The response must consist of the lines below from the one with "step who s = Err () ∨" through the one with "pose proof (sum_list_with_insert", exactly as they appear and with both ends kept.

--- SOURCE MATERIAL Enclosed Below ---

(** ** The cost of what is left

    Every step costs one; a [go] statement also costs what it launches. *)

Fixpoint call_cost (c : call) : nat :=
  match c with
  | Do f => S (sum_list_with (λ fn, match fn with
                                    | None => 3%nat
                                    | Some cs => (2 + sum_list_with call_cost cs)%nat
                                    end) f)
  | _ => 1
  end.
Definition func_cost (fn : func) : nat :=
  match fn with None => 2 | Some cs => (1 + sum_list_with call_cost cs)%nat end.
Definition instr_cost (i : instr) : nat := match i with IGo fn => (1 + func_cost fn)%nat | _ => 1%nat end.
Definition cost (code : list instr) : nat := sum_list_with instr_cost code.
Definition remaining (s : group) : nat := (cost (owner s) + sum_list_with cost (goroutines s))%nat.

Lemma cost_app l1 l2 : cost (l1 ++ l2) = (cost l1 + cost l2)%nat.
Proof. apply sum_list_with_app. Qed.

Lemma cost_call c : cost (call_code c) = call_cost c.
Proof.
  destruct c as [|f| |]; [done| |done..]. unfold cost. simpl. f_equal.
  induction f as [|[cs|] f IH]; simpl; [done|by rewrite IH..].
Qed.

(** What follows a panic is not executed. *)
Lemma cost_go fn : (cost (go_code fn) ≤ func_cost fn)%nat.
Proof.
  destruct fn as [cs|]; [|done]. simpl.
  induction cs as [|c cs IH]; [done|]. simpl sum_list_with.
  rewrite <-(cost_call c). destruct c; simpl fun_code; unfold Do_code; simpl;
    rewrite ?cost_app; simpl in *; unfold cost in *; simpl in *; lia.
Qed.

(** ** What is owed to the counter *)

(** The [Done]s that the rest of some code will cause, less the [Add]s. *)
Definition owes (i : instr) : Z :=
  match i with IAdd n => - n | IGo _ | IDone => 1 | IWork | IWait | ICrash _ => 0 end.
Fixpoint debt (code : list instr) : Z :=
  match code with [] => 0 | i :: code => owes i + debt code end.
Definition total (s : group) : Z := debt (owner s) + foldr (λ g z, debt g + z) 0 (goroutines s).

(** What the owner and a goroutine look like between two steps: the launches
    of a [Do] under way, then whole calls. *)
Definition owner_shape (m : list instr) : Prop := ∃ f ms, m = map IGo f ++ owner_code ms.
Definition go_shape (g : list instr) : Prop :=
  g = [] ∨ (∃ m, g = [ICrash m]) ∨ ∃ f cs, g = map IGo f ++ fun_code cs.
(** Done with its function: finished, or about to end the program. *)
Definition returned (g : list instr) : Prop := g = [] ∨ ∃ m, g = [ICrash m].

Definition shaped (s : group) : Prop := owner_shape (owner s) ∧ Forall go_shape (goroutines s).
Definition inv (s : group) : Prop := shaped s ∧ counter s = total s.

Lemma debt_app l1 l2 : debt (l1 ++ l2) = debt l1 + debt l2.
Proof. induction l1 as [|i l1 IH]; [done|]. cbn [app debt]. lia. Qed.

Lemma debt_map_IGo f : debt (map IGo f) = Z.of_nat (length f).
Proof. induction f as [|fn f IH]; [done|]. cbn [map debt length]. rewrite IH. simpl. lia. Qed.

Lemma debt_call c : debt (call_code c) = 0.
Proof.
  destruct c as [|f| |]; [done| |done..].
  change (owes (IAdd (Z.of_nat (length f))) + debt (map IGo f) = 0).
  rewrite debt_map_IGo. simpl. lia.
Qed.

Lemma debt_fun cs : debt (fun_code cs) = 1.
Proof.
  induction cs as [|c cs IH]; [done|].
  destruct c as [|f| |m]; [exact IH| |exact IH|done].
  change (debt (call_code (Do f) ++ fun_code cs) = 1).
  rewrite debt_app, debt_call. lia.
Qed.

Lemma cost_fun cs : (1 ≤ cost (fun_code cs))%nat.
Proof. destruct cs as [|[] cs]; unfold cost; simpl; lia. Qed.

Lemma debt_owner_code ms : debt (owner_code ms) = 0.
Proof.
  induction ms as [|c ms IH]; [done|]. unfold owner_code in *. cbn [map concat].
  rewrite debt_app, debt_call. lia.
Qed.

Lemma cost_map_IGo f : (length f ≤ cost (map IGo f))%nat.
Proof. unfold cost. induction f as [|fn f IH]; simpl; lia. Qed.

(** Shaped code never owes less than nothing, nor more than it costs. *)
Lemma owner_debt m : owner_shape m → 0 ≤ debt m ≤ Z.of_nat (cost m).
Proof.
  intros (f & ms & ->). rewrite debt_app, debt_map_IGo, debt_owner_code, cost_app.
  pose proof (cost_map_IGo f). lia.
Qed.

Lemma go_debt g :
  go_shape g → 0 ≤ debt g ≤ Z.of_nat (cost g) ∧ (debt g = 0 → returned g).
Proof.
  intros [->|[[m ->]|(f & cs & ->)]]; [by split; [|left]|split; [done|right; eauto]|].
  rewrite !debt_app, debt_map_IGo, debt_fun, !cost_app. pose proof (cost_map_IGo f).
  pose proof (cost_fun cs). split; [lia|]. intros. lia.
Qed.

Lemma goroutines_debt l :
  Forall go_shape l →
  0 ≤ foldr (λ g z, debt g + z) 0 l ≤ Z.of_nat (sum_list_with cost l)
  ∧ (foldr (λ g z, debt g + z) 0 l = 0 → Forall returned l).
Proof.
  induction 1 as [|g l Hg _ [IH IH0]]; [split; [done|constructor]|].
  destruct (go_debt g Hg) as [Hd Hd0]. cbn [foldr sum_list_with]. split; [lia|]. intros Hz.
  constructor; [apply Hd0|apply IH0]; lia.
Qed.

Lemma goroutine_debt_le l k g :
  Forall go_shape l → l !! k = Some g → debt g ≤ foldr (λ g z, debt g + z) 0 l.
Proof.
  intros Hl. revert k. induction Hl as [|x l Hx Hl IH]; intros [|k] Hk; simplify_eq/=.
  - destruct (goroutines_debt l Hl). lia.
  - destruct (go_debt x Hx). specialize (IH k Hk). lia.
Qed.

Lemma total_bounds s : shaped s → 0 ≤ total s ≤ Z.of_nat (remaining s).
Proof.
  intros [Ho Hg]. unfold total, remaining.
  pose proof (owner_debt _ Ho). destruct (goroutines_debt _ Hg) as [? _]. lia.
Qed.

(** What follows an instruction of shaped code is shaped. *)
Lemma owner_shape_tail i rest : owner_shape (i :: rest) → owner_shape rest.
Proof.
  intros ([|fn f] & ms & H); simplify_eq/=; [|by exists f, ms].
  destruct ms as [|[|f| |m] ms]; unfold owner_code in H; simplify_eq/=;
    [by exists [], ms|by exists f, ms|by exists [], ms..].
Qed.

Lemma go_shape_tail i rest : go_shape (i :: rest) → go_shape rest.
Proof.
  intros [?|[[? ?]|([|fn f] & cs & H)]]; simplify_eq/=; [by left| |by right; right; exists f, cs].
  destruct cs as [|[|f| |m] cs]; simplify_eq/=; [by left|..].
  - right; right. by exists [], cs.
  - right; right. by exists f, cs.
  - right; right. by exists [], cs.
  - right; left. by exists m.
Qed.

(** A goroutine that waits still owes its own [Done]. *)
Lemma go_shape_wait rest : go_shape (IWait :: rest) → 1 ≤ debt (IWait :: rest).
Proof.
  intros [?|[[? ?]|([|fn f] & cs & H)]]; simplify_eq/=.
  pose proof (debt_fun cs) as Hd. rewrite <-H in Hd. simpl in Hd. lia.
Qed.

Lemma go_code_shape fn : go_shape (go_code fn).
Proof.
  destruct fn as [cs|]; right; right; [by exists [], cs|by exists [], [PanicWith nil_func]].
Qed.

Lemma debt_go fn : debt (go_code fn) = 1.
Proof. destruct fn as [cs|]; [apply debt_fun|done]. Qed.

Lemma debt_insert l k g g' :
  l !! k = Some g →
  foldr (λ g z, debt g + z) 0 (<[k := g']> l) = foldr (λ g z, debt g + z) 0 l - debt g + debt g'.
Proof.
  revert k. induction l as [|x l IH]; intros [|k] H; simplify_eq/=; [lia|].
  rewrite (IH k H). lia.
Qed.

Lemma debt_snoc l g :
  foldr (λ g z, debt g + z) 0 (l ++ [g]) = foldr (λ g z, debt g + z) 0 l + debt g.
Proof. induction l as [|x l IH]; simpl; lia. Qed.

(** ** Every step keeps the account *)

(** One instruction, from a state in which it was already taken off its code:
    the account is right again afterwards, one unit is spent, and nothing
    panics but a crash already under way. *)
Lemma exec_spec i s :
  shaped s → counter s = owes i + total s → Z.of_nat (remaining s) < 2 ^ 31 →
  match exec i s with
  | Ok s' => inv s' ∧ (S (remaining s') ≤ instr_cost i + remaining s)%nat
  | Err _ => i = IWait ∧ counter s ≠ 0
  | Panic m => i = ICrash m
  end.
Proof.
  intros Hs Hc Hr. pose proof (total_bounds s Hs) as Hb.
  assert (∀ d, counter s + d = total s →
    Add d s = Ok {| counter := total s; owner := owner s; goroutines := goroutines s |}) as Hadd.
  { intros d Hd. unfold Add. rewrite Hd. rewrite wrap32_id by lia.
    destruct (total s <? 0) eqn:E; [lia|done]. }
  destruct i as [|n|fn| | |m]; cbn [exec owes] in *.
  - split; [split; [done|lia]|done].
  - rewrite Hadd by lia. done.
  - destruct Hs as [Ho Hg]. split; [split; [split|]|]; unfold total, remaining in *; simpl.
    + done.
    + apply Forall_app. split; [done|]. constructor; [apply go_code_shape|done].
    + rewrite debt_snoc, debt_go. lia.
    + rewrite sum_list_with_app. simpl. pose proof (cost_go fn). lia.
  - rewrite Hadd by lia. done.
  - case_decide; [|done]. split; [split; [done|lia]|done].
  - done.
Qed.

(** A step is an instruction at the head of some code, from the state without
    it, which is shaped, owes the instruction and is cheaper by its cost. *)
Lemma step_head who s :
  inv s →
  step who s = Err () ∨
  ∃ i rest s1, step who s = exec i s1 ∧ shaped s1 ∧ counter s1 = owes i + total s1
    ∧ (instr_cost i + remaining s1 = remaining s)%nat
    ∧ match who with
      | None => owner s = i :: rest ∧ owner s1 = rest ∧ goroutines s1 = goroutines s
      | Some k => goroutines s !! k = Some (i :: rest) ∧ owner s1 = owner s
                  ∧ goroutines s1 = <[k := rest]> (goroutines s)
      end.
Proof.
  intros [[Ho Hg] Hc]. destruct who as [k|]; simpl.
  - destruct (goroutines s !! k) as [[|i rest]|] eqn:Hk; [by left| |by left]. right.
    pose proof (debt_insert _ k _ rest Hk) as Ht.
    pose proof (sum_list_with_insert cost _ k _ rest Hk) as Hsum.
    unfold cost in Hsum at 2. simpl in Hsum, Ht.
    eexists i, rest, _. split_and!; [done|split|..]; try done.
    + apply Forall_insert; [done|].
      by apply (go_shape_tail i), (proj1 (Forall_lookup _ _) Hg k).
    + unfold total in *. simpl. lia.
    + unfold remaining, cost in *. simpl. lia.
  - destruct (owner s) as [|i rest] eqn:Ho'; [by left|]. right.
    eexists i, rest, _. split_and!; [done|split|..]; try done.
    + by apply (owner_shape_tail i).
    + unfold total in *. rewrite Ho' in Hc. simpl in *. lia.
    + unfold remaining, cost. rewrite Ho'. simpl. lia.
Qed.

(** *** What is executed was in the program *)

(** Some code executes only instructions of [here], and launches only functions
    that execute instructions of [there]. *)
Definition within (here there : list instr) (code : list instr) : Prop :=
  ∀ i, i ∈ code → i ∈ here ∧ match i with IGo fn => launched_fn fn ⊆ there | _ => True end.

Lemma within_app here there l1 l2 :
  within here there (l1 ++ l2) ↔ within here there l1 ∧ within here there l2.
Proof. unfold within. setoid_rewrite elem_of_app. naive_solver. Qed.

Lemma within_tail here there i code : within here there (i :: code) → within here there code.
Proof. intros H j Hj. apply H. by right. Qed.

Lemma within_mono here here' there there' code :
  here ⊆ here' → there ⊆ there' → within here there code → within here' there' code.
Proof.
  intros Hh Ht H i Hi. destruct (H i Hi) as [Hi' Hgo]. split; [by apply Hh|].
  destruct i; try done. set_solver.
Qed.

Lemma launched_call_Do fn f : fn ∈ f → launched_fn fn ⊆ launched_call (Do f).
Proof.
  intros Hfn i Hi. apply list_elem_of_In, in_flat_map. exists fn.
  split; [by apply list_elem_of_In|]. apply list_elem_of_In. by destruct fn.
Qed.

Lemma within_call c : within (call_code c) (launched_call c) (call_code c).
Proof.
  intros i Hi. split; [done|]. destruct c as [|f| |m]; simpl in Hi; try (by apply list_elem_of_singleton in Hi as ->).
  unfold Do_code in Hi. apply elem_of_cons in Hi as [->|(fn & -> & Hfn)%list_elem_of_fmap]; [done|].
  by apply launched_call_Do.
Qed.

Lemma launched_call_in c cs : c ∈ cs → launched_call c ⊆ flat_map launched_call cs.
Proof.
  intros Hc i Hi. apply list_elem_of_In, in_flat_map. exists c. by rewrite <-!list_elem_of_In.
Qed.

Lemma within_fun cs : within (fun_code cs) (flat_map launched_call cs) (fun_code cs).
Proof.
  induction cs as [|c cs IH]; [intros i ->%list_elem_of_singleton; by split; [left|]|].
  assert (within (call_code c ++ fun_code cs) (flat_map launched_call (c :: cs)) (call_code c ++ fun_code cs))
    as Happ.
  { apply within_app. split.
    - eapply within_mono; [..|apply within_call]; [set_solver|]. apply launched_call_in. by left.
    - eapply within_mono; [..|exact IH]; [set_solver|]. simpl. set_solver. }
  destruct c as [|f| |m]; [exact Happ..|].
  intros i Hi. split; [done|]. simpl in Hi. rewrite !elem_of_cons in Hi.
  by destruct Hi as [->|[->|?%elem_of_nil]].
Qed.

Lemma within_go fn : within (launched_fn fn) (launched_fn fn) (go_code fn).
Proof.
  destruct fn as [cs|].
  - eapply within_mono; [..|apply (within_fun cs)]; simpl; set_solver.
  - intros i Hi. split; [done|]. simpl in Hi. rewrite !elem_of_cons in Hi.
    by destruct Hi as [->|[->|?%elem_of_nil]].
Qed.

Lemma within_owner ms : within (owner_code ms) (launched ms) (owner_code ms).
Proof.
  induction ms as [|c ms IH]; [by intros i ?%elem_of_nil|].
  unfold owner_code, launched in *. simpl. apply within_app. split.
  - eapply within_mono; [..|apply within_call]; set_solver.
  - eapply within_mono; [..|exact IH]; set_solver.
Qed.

--- End of Enclosed SOURCE MATERIAL ---

■ TASK RESULT:
  step who s = Err () ∨
  ∃ i rest s1, step who s = exec i s1 ∧ shaped s1 ∧ counter s1 = owes i + total s1
    ∧ (instr_cost i + remaining s1 = remaining s)%nat
    ∧ match who with
      | None => owner s = i :: rest ∧ owner s1 = rest ∧ goroutines s1 = goroutines s
      | Some k => goroutines s !! k = Some (i :: rest) ∧ owner s1 = owner s
                  ∧ goroutines s1 = <[k := rest]> (goroutines s)
      end.
Proof.
  intros [[Ho Hg] Hc]. destruct who as [k|]; simpl.
  - destruct (goroutines s !! k) as [[|i rest]|] eqn:Hk; [by left| |by left]. right.
    pose proof (debt_insert _ k _ rest Hk) as Ht.
    pose proof (sum_list_with_insert cost _ k _ rest Hk) as Hsum.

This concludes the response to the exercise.